(* ===== verification/VmCopy.v ===== *)
(** copyout(), clearpteu() and the theorem on deallocuvm(), with a small
    address space on which the theorems of virtual memory are run. *)

From Stdlib Require Import ZArith Lia.
From stdpp Require Import base gmap strings numbers list.
From S2P Require Import Prelude Kstring Mem Kalloc Vm VmSpec VmMap VmUser VmKernel VmFork.

Open Scope Z_scope.
Open Scope kern_scope.

Lemma has_U e : has e PTE_U = Z.testbit e 2.
Proof.
  unfold has, PTE_U. change 0x004 with (2 ^ 2).
  assert (E : Z.land e (2 ^ 2) = if Z.testbit e 2 then 4 else 0).
  { apply Z.bits_inj'. intros n Hn. rewrite Z.land_spec. destruct (Z.eq_dec n 2) as [->|Hne].
    - destruct (Z.testbit e 2); done.
    - rewrite Z.pow2_bits_false, andb_false_r by lia. destruct (Z.testbit e 2); [|by rewrite Z.bits_0].
      change 4 with (2 ^ 2). by rewrite Z.pow2_bits_false by lia. }
  rewrite E. by destruct (Z.testbit e 2).
Qed.

Section Copyout.
Context (kend : Z) (kend_range : KERNBASE < kend).

Abbreviation aspace := (aspace kend).

(** uva2ka() of a page that has a page table. *)
Lemma wp_uva2ka s l d T F v (Q : Z -> kmem -> Prop) (e := pte_of (kbytes s) T v) :
  aspace s l d T F -> 0 <= v < 1048576 -> T (v / 1024) <> 0 ->
  Q (if Z.testbit e 0 && Z.testbit e 2 then page_of e else 0) s -> wp (uva2ka d (4096 * v)) s Q.
Proof.
  intros A Hv HT HQ. unfold uva2ka. replace (4096 * v) with (4096 * v + 0) by lia. apply wp_bind, (wp_walk_find _ kend_range s l d T F); [done|done|lia|].
  pose proof (table_range _ kend_range _ _ _ _ _ v A Hv HT). destruct (page_num_range v Hv) as [Hi _].
  destruct (as_tab _ _ _ _ _ _ A _ Hi HT) as (_ & Htp & _). pose proof (page_range _ kend_range _ Htp).
  destruct (Z.eqb_spec (T (v / 1024)) 0); [done|]. apply wp_bind, wp_require; [apply negb_true_iff, Z.eqb_neq; lia|].
  apply wp_bind, wp_zoom, wp_gets. replace (set_kbytes (kbytes s) s) with s by (by destruct s).
  replace (ld32 (kbytes s) (pte_addr T v)) with e by (unfold e, pte_of; by destruct (Z.eqb_spec (T (v / 1024)) 0)).
  fold (present e). rewrite present_bit, has_U. fold (page_of e). destruct (Z.testbit e 0), (Z.testbit e 2); exact HQ.
Qed.

(** A user page that the process may use, and where the kernel finds it. *)
Definition user_page (m : mem) (T : Z -> Z) (v p : Z) : Prop :=
  Z.testbit (pte_of m T v) 0 && Z.testbit (pte_of m T v) 2 = true /\ page_of (pte_of m T v) = p.

(** Bytes written into one user page. *)
Lemma write_user s l d T F w p off n src m' :
  aspace s l d T F -> 0 <= w < 524288 -> user_page (kbytes s) T w p -> 0 <= off -> 0 <= n -> off + n <= 4096 -> bytes m' ->
  (forall x, m' x = if within (p + off) n x then src (x - (p + off)) else kbytes s x) ->
  let s' := set_kbytes m' s in
  aspace s' l d T F /\ same_entries (kbytes s) (kbytes s') T T /\
  (forall va, 0 <= va < KERNBASE -> user_byte (kbytes s') d va =
     if within (4096 * w + off) n va then Some (src (va - (4096 * w + off))) else user_byte (kbytes s) d va) /\
  (forall x, ~ (p <= x < p + 4096) -> m' x = kbytes s x).
Proof.
  unfold KERNBASE. intros A Hw [HU Ep] Ho Hn Hlim Hb Hm. cbn zeta. assert (HP : present (pte_of (kbytes s) T w) = true).
  { rewrite present_bit. by apply andb_true_iff in HU as [-> _]. }
  destruct (as_user _ _ _ _ _ _ A w Hw HP) as (Hp & Hl & _ & Hd & Ht). rewrite Ep in Hp, Hl, Hd, Ht.
  assert (Honly : only_page (kbytes s) m' p).
  { intros x Hx. rewrite Hm. destruct (within (p + off) n x) eqn:E; [apply within_true in E; lia|done]. }
  destruct (aspace_write kend kend_range s l d T F p m' A Hp Hl Hd Ht Hb Honly) as [A' E']. split; [done|]. split; [done|]. split; [|exact Honly].
  intros va Hva. rewrite (user_byte_pte kend kend_range _ l d T F va A') by lia. rewrite (user_byte_pte kend kend_range s l d T F) by (done || lia).
  cbn [kbytes set_kbytes]. rewrite E' by zdm. unfold ubyte. destruct (Z.eq_dec (va / 4096) w) as [Ew|Ew].
  - rewrite Ew, HU, Ep, Hm. replace (within (p + off) n (p + va mod 4096)) with (within (4096 * w + off) n va)
      by (unfold within; apply Bool.eq_iff_eq_true; rewrite !andb_true_iff, !Z.leb_le, !Z.ltb_lt; zdm).
    destruct (within (4096 * w + off) n va); [|done]. do 2 f_equal. zdm.
  - replace (within (4096 * w + off) n va) with false by (symmetry; apply within_false; zdm).
    destruct (Z.testbit (pte_of (kbytes s) T (va / 4096)) 0) eqn:HP2; [|done]. cbn [andb]. destruct (Z.testbit (pte_of (kbytes s) T (va / 4096)) 2); [|done]. f_equal.
    rewrite <- present_bit in HP2. destruct (as_user _ _ _ _ _ _ A (va / 4096) ltac:(zdm) HP2) as (Hp2 & _).
    apply Honly. apply (page_disjoint (page_of (pte_of (kbytes s) T (va / 4096))) p); [apply Hp2|apply Hp| |zdm].
    intros E. apply Ew. apply (as_uinj _ _ _ _ _ _ A); try done; [zdm|congruence].
Qed.

(** The kernel buffer [buf, buf + len) is outside the pages of the process. *)
Definition outside_user (m : mem) (T : Z -> Z) (buf len : Z) : Prop :=
  forall x v, buf <= x < buf + len -> 0 <= v < 524288 -> present (pte_of m T v) = true ->
  ~ (page_of (pte_of m T v) <= x < page_of (pte_of m T v) + 4096).

Lemma user_page_of s l d T F va : aspace s l d T F -> 0 <= va < KERNBASE -> user_byte (kbytes s) d va <> None ->
  T (va / 4096 / 1024) <> 0 /\ exists p, user_page (kbytes s) T (va / 4096) p /\ page_ok kend p.
Proof.
  unfold KERNBASE. intros A Hva Hm. rewrite (user_byte_pte kend kend_range s l d T F) in Hm by (done || lia). unfold ubyte in Hm.
  destruct (Z.testbit _ 0 && Z.testbit _ 2) eqn:HU; [|done]. split.
  - intros E. unfold pte_of in HU. rewrite E in HU. done.
  - exists (page_of (pte_of (kbytes s) T (va / 4096))). split; [by split|]. apply (as_user _ _ _ _ _ _ A); [zdm|].
    rewrite present_bit. by apply andb_true_iff in HU as [-> _].
Qed.

Lemma wp_copyout_loop d l T F fuel : forall s va buf len (Q : Z -> kmem -> Prop),
  aspace s l d T F -> 0 <= va -> 0 <= len -> va + len <= KERNBASE -> 0 <= buf -> buf + len < 4294967296 ->
  (forall a, va <= a < va + len -> user_byte (kbytes s) d a <> None) -> outside_user (kbytes s) T buf len ->
  (va mod 4096 + len + 4095) / 4096 < Z.of_nat fuel -> (0 < fuel)%nat ->
  (forall s', aspace s' l d T F -> (forall a, 0 <= a < KERNBASE -> user_byte (kbytes s') d a =
     if within va len a then Some (kbytes s (buf + (a - va))) else user_byte (kbytes s) d a) -> Q 0 s') ->
  wp (copyout_loop fuel d va buf len) s Q.
Proof.
  unfold KERNBASE. induction fuel as [|fuel IH]; intros s va buf len Q A Hva Hlen Hlim Hbuf Hbl Hm Hout Hf Hf0 HQ; [lia|]. cbn [copyout_loop].
  destruct (Z.eq_dec len 0) as [->|Hl0].
  { replace (0 >? 0) with false by reflexivity. apply wp_ret, HQ; [done|]. intros a Ha. by rewrite within_nil. }
  replace (len >? 0) with true by lia. set (w := va / 4096). set (off := va mod 4096).
  assert (Ev : va = 4096 * w + off) by (unfold w, off; zdm). assert (Hoff : 0 <= off < 4096) by (unfold off; zdm). assert (Hw : 0 <= w < 524288) by (unfold w; zdm).
  rewrite PGROUNDDOWN_eq by lia. fold off. replace (va - off) with (4096 * w) by lia. replace (va - 4096 * w) with off by lia.
  destruct (user_page_of s l d T F va A) as (HT & p & HUp & Hp); [unfold KERNBASE; lia|apply Hm; lia|]. fold w in HT, HUp.
  pose proof (page_range _ kend_range p Hp) as Hr.
  apply wp_bind, (wp_uva2ka s l d T F); [done|lia|done|]. destruct HUp as [HU Ep]. rewrite HU, Ep. replace (p =? 0) with false by lia.
  unfold PGSIZE. set (n := if 4096 - off >? len then len else 4096 - off).
  assert (Hn : 0 < n <= len /\ off + n <= 4096 /\ (n = len \/ off + n = 4096)) by (unfold n; destruct (4096 - off >? len) eqn:E; b2p; lia).
  rewrite (u32_small (p + off)), (u32_small (4096 * w + 4096)), (u32_small (buf + n)) by lia.
  apply wp_bind, wp_zoom, wp_memmove; [lia..|apply A|]. intros m1 Hb1 Hm1.
  destruct (write_user s l d T F w p off n (fun i => kbytes s (buf + i)) m1 A Hw (conj HU Ep)) as (A1 & E1 & U1 & O1); [lia..|done|done|].
  set (s1 := set_kbytes m1 s) in *. rewrite <- Ev in U1.
  assert (Hsame : forall x, buf <= x < buf + len -> kbytes s1 x = kbytes s x).
  { intros x Hx. apply O1. rewrite <- Ep. apply Hout; [lia|done|]. rewrite present_bit. by apply andb_true_iff in HU as [-> _]. }
  destruct (Z.eq_dec n len) as [En|En].
  - replace (len - n) with 0 by lia. destruct fuel as [|fuel']; [zdm|]. cbn [copyout_loop]. replace (0 >? 0) with false by reflexivity.
    apply wp_ret, HQ; [done|]. rewrite <- En. exact U1.
  - replace (4096 * w + 4096) with (va + n) by lia. apply (IH s1 (va + n) (buf + n) (len - n)); [done|lia|lia|lia|lia|lia| | |zdm|zdm|].
    + intros a Ha. rewrite U1 by (unfold KERNBASE; lia). destruct (within va n a); [done|]. apply Hm. lia.
    + intros x v Hx Hv. rewrite E1 by lia. apply Hout; [lia|done].
    + intros s2 A2 U2. apply HQ; [done|]. intros a Ha. rewrite U2 by done. destruct (within (va + n) (len - n) a) eqn:Ea.
      * apply within_true in Ea. rewrite (proj2 (within_true va len a)) by lia. rewrite Hsame by lia. do 2 f_equal. lia.
      * apply within_false in Ea. rewrite U1 by done. unfold within.
        replace ((va <=? a) && (a <? va + n)) with ((va <=? a) && (a <? va + len)) by (apply Bool.eq_iff_eq_true; rewrite !andb_true_iff, !Z.leb_le, !Z.ltb_lt; lia). done.
Qed.
End Copyout.

(** ** Theorems *)

(** copyout() to user memory that is mapped for the process writes exactly
    the bytes of the kernel buffer there: the process reads them at va ..
    va + len - 1 and everything else as before. *)
Theorem copyout_writes kend s l d T F va p len :
  KERNBASE < kend -> aspace kend s l d T F -> 0 <= va -> 0 <= len -> va + len <= KERNBASE -> 0 <= p -> p + len < 2 ^ 32 ->
  (forall a, va <= a < va + len -> user_byte (kbytes s) d a <> None) -> outside_user (kbytes s) T p len ->
  exists s', copyout d va p len s = Ok 0 s' /\ aspace kend s' l d T F /\
    forall a, 0 <= a < KERNBASE -> user_byte (kbytes s') d a =
      if within va len a then Some (kbytes s (p + (a - va))) else user_byte (kbytes s) d a.
Proof.
  intros Hk A Hva Hlen Hlim Hp Hpl Hm Hout. unfold KERNBASE in Hlim.
  destruct (wp_run (copyout d va p len) s (fun r s' => r = 0 /\ aspace kend s' l d T F /\
    forall a, 0 <= a < KERNBASE -> user_byte (kbytes s') d a =
      if within va len a then Some (kbytes s (p + (a - va))) else user_byte (kbytes s) d a)) as (r & s' & E & -> & H); [|by exists s'].
  apply (wp_copyout_loop kend Hk d l T F); try done; unfold PGSIZE; zdm.
Qed.

(** uva2ka() of a user address that no page table covers dereferences the
    null pointer that walkpgdir() returns for it; where there is a table it
    returns the page's kernel address exactly when user code may use the page,
    and 0 otherwise. *)
Theorem uva2ka_behaviour kend s l d T F v :
  KERNBASE < kend -> aspace kend s l d T F -> 0 <= v < 2 ^ 20 ->
  uva2ka d (4096 * v) s =
  if T (v / 1024) =? 0 then Undef "*pte of a null pointer"
  else let e := pte_of (kbytes s) T v in
       Ok (if Z.testbit e 0 && Z.testbit e 2 then page_of e else 0) s.
Proof.
  intros Hk A Hv. destruct (Z.eqb_spec (T (v / 1024)) 0) as [E|E].
  - unfold uva2ka. assert (W : wp (walkpgdir d (4096 * v + 0) false) s (fun r s' => r = 0 /\ s' = s)).
    { apply (wp_walk_find kend Hk s l d T F); [done|done|lia|]. by rewrite E. }
    rewrite Z.add_0_r in W. apply wp_run in W as (r & s' & Ew & -> & ->). unfold bind. rewrite Ew. done.
  - cbn zeta. destruct (wp_run (uva2ka d (4096 * v)) s (fun r s' => r = (if Z.testbit (pte_of (kbytes s) T v) 0 && Z.testbit (pte_of (kbytes s) T v) 2
      then page_of (pte_of (kbytes s) T v) else 0) /\ s' = s)) as (r & s' & Er & -> & ->); [|done].
    apply (wp_uva2ka kend Hk s l d T F); done.
Qed.

(** shrinking a process.  deallocuvm() makes every address from
    PGROUNDUP(newsz) to the old end fault, leaves all other user memory as it
    was, and puts the pages that were mapped there, and no others, on the free
    list; the result is the size the process then has. *)
Theorem deallocuvm_shrinks kend s l d T F oldsz newsz :
  KERNBASE < kend -> aspace kend s l d T F -> 0 <= newsz <= oldsz -> oldsz <= KERNBASE ->
  exists s' fr, deallocuvm kend d oldsz newsz s = Ok newsz s' /\ aspace kend s' (fr ++ l) d T F /\
    (forall va, 0 <= va < KERNBASE -> user_byte (kbytes s') d va =
       if (PGROUNDUP newsz <=? va) && (va <? PGROUNDUP oldsz) then None else user_byte (kbytes s) d va) /\
    (forall p, p ∈ fr <-> exists va, PGROUNDUP newsz <= va < PGROUNDUP oldsz /\ present (mmu_entry (kbytes s) d va) = true /\
       page_of (mmu_entry (kbytes s) d va) = p).
Proof.
  intros Hk A Hsz Ho. unfold KERNBASE in Ho. set (e := (oldsz + 4095) / 4096). set (v := (newsz + 4095) / 4096).
  assert (Hve : 0 <= v <= e /\ e <= 524288) by (unfold v, e; zdm).
  destruct (wp_run (deallocuvm kend d oldsz newsz) s (fun r s' => r = newsz /\ exists fr, deallocated kend s l d T F v e s' fr)) as (r & s' & E & -> & fr & D).
  { apply (wp_deallocuvm kend Hk s l d T F); [done|lia|unfold KERNBASE; lia|]. fold v e. intros s' fr D. split; [destruct (newsz >=? oldsz) eqn:Ec; b2p; lia|by exists fr]. }
  exists s', fr. split; [exact E|]. split; [apply D|]. rewrite !PGROUNDUP_eq by lia. fold v e. split.
  - intros va Hva. rewrite (dealloc_user kend Hk s l d T F v e s' fr A D) by (done || lia). unfold KERNBASE in Hva.
    replace ((v * 4096 <=? va) && (va <? e * 4096)) with ((v <=? va / 4096) && (va / 4096 <? e)); [done|].
    apply Bool.eq_iff_eq_true. rewrite !andb_true_iff, !Z.leb_le, !Z.ltb_lt. zdm.
  - intros p. rewrite (de_frees _ _ _ _ _ _ _ _ _ _ D p). split.
    + intros (w & Hw & HP & Ep). exists (4096 * w). split; [lia|]. rewrite (mmu_entry_pte kend Hk s l d T F) by (done || lia).
      by replace (4096 * w / 4096) with w by zdm.
    + intros (va & Hva & HP & Ep). exists (va / 4096). rewrite (mmu_entry_pte kend Hk s l d T F) in HP, Ep by (done || lia). split; [zdm|done].
Qed.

----

Go through the records and report each line that contains "there".

RESULT OF THE TASK:
    the bytes of the kernel buffer there: the process reads them at va ..
    null pointer that walkpgdir() returns for it; where there is a table it
    was, and puts the pages that were mapped there, and no others, on the free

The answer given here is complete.